- Opening Delimiter -
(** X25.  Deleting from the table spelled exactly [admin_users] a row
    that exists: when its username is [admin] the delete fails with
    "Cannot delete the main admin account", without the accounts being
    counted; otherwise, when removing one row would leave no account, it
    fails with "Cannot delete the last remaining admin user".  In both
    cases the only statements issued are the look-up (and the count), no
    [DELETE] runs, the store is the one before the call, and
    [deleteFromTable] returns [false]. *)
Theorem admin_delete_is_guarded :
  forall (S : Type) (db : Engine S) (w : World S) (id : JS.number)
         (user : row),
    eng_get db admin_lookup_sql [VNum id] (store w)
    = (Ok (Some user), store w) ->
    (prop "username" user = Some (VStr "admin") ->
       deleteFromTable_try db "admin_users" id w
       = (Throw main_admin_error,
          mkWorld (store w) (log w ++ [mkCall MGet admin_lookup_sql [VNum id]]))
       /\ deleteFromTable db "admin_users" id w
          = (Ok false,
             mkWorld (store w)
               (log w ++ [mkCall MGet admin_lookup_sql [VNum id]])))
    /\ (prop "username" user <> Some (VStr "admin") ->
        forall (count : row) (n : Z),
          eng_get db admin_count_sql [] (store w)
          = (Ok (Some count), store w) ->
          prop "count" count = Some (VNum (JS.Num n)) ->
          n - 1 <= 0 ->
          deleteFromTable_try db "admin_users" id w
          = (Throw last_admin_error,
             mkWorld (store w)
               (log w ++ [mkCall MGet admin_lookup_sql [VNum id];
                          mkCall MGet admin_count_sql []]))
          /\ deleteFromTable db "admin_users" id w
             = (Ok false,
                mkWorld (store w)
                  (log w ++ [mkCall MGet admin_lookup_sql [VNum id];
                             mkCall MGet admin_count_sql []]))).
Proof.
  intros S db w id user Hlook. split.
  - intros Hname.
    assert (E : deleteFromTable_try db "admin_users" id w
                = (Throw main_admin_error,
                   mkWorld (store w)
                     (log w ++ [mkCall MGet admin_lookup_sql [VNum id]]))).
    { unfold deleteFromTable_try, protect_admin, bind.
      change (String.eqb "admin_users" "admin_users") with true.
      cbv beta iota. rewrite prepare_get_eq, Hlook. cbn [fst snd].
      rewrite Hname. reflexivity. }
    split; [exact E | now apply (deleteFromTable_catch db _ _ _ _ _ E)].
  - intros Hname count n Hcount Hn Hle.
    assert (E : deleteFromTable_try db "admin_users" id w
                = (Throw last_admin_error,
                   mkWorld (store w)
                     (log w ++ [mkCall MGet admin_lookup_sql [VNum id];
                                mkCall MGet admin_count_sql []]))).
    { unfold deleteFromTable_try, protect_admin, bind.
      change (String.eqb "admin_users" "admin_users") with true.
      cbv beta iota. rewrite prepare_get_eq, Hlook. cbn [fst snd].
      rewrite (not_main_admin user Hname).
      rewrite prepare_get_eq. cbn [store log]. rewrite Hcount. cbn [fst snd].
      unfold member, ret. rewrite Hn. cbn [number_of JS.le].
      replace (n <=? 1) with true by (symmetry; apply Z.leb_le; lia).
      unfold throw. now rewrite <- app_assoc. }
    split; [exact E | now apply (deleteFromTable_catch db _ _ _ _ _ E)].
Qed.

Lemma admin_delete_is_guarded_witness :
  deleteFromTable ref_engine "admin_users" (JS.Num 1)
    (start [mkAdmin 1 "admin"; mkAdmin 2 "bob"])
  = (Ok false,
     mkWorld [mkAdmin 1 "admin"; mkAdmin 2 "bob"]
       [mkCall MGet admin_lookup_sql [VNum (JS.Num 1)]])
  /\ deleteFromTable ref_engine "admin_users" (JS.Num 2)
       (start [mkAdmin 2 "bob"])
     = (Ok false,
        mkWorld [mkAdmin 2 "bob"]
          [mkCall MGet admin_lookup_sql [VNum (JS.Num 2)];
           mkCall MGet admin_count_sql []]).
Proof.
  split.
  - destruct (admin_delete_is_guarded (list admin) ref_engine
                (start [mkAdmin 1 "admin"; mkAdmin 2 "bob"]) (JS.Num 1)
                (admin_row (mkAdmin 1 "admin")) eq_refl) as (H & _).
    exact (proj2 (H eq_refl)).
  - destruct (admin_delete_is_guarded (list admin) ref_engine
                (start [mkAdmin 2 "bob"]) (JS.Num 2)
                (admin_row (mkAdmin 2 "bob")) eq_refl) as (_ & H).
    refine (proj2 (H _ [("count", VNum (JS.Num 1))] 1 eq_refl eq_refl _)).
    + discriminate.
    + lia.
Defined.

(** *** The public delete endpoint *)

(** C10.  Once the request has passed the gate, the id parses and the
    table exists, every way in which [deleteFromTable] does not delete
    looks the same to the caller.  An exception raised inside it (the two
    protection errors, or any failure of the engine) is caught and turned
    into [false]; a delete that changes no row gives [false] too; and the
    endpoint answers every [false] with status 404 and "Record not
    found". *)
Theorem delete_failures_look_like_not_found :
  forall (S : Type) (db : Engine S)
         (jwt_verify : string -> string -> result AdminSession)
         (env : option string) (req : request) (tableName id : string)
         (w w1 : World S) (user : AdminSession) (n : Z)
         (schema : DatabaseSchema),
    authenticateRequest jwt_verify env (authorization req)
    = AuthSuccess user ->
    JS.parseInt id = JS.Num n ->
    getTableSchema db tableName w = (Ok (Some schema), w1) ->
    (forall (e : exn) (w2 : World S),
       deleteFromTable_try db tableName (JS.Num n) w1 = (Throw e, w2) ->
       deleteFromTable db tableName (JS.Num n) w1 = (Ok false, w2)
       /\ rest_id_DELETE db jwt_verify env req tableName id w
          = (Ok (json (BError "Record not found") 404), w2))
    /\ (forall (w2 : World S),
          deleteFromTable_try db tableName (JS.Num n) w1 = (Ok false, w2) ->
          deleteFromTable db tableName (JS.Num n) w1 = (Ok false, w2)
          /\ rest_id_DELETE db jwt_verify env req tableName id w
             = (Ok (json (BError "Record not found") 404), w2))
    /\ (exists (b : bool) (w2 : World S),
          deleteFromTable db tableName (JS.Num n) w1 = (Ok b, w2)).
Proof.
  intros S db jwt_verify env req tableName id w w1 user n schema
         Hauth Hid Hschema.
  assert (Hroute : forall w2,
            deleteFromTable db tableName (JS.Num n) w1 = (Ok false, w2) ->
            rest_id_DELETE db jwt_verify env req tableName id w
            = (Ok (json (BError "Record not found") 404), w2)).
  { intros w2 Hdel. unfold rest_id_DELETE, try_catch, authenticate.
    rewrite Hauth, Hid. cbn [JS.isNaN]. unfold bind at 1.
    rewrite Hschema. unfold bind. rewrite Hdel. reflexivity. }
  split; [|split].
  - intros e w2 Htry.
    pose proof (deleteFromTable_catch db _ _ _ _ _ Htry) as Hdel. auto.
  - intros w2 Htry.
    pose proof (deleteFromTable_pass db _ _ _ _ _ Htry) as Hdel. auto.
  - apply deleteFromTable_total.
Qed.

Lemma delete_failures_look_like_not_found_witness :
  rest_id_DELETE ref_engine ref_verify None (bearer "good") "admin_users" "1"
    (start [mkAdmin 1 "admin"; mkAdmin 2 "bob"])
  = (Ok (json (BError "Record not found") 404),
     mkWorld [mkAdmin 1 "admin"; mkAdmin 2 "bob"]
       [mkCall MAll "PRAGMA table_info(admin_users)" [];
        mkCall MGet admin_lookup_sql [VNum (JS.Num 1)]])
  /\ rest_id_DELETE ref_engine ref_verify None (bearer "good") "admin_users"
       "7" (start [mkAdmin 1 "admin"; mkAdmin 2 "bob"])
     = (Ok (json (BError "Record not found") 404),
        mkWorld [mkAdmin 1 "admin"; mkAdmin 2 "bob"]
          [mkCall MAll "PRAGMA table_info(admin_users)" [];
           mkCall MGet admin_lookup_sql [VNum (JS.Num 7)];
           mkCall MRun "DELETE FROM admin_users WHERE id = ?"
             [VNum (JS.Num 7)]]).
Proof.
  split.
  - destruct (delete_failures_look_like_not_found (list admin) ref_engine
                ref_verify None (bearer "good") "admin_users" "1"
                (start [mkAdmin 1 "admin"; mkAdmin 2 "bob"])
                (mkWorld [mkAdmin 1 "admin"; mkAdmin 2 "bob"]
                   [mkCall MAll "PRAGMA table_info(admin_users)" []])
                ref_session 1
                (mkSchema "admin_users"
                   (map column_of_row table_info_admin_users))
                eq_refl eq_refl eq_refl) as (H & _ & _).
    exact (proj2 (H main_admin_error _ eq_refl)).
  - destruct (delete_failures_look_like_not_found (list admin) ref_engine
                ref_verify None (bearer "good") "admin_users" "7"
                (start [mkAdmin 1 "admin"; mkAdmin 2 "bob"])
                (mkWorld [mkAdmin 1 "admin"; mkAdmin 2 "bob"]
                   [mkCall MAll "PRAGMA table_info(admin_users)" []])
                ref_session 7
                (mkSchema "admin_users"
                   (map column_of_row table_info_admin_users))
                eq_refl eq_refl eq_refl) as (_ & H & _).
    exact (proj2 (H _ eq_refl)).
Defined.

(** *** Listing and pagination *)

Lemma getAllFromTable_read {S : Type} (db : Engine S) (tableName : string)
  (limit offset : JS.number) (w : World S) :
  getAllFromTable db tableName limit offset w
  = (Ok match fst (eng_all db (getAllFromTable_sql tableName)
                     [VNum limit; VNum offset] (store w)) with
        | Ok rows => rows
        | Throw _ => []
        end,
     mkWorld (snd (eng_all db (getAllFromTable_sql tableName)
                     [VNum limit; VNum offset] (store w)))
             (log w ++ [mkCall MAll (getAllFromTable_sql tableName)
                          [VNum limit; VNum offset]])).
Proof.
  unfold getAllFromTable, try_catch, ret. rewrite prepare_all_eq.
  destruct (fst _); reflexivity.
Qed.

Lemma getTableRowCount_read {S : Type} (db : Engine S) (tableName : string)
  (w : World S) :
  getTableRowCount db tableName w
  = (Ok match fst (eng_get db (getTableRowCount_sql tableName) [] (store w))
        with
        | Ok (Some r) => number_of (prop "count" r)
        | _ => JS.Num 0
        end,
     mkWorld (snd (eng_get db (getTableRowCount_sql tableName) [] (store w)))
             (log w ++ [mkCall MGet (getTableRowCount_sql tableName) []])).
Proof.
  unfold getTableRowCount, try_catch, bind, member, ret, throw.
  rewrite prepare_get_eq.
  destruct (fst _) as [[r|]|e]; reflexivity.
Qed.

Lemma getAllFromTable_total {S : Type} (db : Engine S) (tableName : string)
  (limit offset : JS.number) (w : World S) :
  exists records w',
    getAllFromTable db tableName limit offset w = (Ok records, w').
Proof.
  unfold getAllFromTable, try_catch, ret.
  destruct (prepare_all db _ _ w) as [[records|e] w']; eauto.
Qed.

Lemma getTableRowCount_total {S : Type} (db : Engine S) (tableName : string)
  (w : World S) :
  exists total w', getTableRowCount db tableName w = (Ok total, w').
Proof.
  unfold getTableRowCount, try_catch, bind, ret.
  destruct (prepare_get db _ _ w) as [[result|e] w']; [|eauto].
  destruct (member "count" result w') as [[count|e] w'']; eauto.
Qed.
- Closing Delimiter -
→ Work to be completed: Whenever the word "result" shows up in a line of the entries above, copy that line.

→ The completed task:
         (jwt_verify : string -> string -> result AdminSession)
  destruct (prepare_get db _ _ w) as [[result|e] w']; [|eauto].
  destruct (member "count" result w') as [[count|e] w'']; eauto.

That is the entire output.